(Stored data)
(* ===== verification/TrustAnchor.v ===== *)
(** The root's trust anchors ([resolver/trustanchor.go]): the anchor compiled in. *)

From stdpp Require Import strings.
From S2P Require Import Prelude GoUnicode GoStrings GoText DnsMsg Encoder DnssecRecords.

Open Scope Z_scope.

Definition rootKSK2017Digest : gostring :=
  str "E06D44B80B8F1D39A95C0B0D7C65D08458E880409BBC683457104237C7F8EC8D"%string.
Definition rootKSK2017Tag : Z := 20326.
Definition algorithmRSASHA256 : Z := 8.
Definition digestTypeSHA256 : Z := 2.

(** The code panics if the digest is no hexadecimal; it is. *)
Definition RootAnchors : list DS :=
  match hex_DecodeString rootKSK2017Digest with
  | Some digest => [MkDS rootKSK2017Tag algorithmRSASHA256 digestTypeSHA256 digest]
  | None => []
  end.

(** The built-in anchor is one SHA-256 digest of 32 bytes, so nothing panics. *)
Lemma RootAnchors_digest : exists d, RootAnchors = [MkDS 20326 8 2 d] /\ length d = 32%nat /\ Forall is_u8 d.
Proof.
  eexists. split; [vm_compute; reflexivity|]. split; [reflexivity|].
  repeat (constructor; [unfold is_u8; lia|]). constructor.
Qed.
Lemma inv_fetchDelegation v pzone parent zone servers :
  sound v pzone parent -> ss_secure parent = true -> r_validate r = true ->
  isSubdomainOrEqual zone pzone = true ->
  inv I (fetchDelegation r parent zone servers) (sound true zone) validate_error.
Proof.
  intros. unfold fetchDelegation. eapply inv_bind; [apply inv_ask; by right|]. intros [resp s] _.
  by eapply inv_enterZone.
Qed.

(** [descendTo] ends, after at most one round for each label of the signer. *)
Lemma inv_descend to servers : labels_full to -> r_validate r = true -> forall fuel v zone sec,
  sound v zone sec -> ss_secure sec = true -> isSubdomainOrEqual to zone = true ->
  (equalName zone to = true \/ (length (labelsOf to) - length (labelsOf zone) <= fuel /\ 1 <= fuel)%nat) ->
  inv I (descend r fuel sec zone to servers) (sound true to) validate_error.
Proof.
  intros Hf Hr. induction fuel as [|fuel IH]; intros v zone sec Hsec Hs Hsub Hfuel; cbn [descend];
    destruct (equalName zone to) eqn:Eq.
  1, 3: apply inv_ret; unfold sec_sound in *; rewrite Hs in *; destruct Hsec as [?|Hc]; [by left|right];
    by eapply chain_same; [|right].
  { destruct Hfuel as [?|[_ ?]]; [done|lia]. }
  destruct Hfuel as [?|[Hfuel _]]; [done|]. destruct (minimized_between to zone Hf Hsub) as [H1 H2].
  eapply inv_bind; [by eapply inv_fetchDelegation|]. intros next Hnext.
  destruct (ss_secure next) eqn:En; cbn [negb].
  - eapply (IH true); [done..|].
    destruct (decide (length (labelsOf to) <= S (length (labelsOf zone)))%nat) as [Hl|Hl].
    + left. by apply minimized_last.
    + right. destruct (minimizedQName_tail to zone Hf) as (_ & Hm & _).
      destruct Hm as [_ Hm]; [lia|]. rewrite Hm. lia.
  - apply inv_ret. intros _. unfold sec_sound in Hnext. rewrite En in Hnext.
    eapply unsigned_below; [by apply Hnext|done].
Qed.

Lemma inv_descendTo v from to sec servers :
  labels_full to -> r_validate r = true -> sound v from sec -> ss_secure sec = true ->
  isProperSubdomain to from = true ->
  inv I (descendTo r sec from to servers) (sound true to) validate_error.
Proof.
  intros Hf Hr Hsec Hs Hp. unfold descendTo. eapply inv_descend; [done..| |].
  - by apply andb_true_iff in Hp as [_ ?].
  - right. split; [lia|]. apply proper_labels in Hp. destruct (labelsOf to); [done|]. simpl. lia.
Qed.

(** ** Where a walk starts *)

Lemma inv_rootState servers :
  inv I (rootState r servers)
    (fun sec => ss_secure sec = true /\ (ss_keys sec = [] \/ chain_of [dot] (ss_keys sec))) validate_error.
Proof.
  unfold rootState. eapply inv_bind; [apply inv_zoneKeys; apply chain_root|].
  intros keys Hk. apply inv_ret. split; [done|]. destruct Hk as [?|[? _]]; auto.
Qed.

Lemma normalizeName_root zone : normalizeName zone = [] -> normalizeZone [dot] = normalizeZone zone.
Proof. by intros E. Qed.

(** The root is never taken for an unsigned zone. *)
Lemma inv_startingSecurity checkingDisabled zone servers :
  inv I (startingSecurity r checkingDisabled zone servers)
    (fun sec => sound false zone sec /\
       (r_validate r && negb checkingDisabled = true -> normalizeName zone = [] -> ss_secure sec = true) /\
       (ss_secure sec = true -> r_validate r && negb checkingDisabled = true))
    validate_error.
Proof.
  unfold startingSecurity. destruct (negb (r_validate r) || checkingDisabled) eqn:Ev.
  { apply inv_ret. split_and!; [by intros ?| |done]. destruct (r_validate r), checkingDisabled; done. }
  assert (Hon : r_validate r && negb checkingDisabled = true) by (destruct (r_validate r), checkingDisabled; done).
  case_bool_decide as Hroot.
  - eapply inv_weaken; [apply inv_rootState|]. intros sec [Hs Hk]. split_and!; [|done|done].
    unfold sec_sound. rewrite Hs. destruct Hk as [?|?]; [by left|right].
    eapply chain_same; [done|]. left. by apply normalizeName_root.
  - eapply (inv_bind _ _ _ (fun c => forall keys, c = Some keys -> chain_of zone keys)).
    { apply inv_gets. intros w Hw keys. by apply (wi_keys I HI). }
    intros [keys|] Hc; apply inv_ret.
    + split_and!; [right; by apply Hc|done|done].
    + split_and!; [by intros ?|done|done].
Qed.
End zone_keys.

● **Problem requirements**: Find "intros keys Hk." in the entries above and copy that whole line exactly, then each line after it through the line that contains "case_bool_decide as Hroot.".

● **Exercise response**:
  intros keys Hk. apply inv_ret. split; [done|]. destruct Hk as [?|[? _]]; auto.
Qed.

Lemma normalizeName_root zone : normalizeName zone = [] -> normalizeZone [dot] = normalizeZone zone.
Proof. by intros E. Qed.

(** The root is never taken for an unsigned zone. *)
Lemma inv_startingSecurity checkingDisabled zone servers :
  inv I (startingSecurity r checkingDisabled zone servers)
    (fun sec => sound false zone sec /\
       (r_validate r && negb checkingDisabled = true -> normalizeName zone = [] -> ss_secure sec = true) /\
       (ss_secure sec = true -> r_validate r && negb checkingDisabled = true))
    validate_error.
Proof.
  unfold startingSecurity. destruct (negb (r_validate r) || checkingDisabled) eqn:Ev.
  { apply inv_ret. split_and!; [by intros ?| |done]. destruct (r_validate r), checkingDisabled; done. }
  assert (Hon : r_validate r && negb checkingDisabled = true) by (destruct (r_validate r), checkingDisabled; done).
  case_bool_decide as Hroot.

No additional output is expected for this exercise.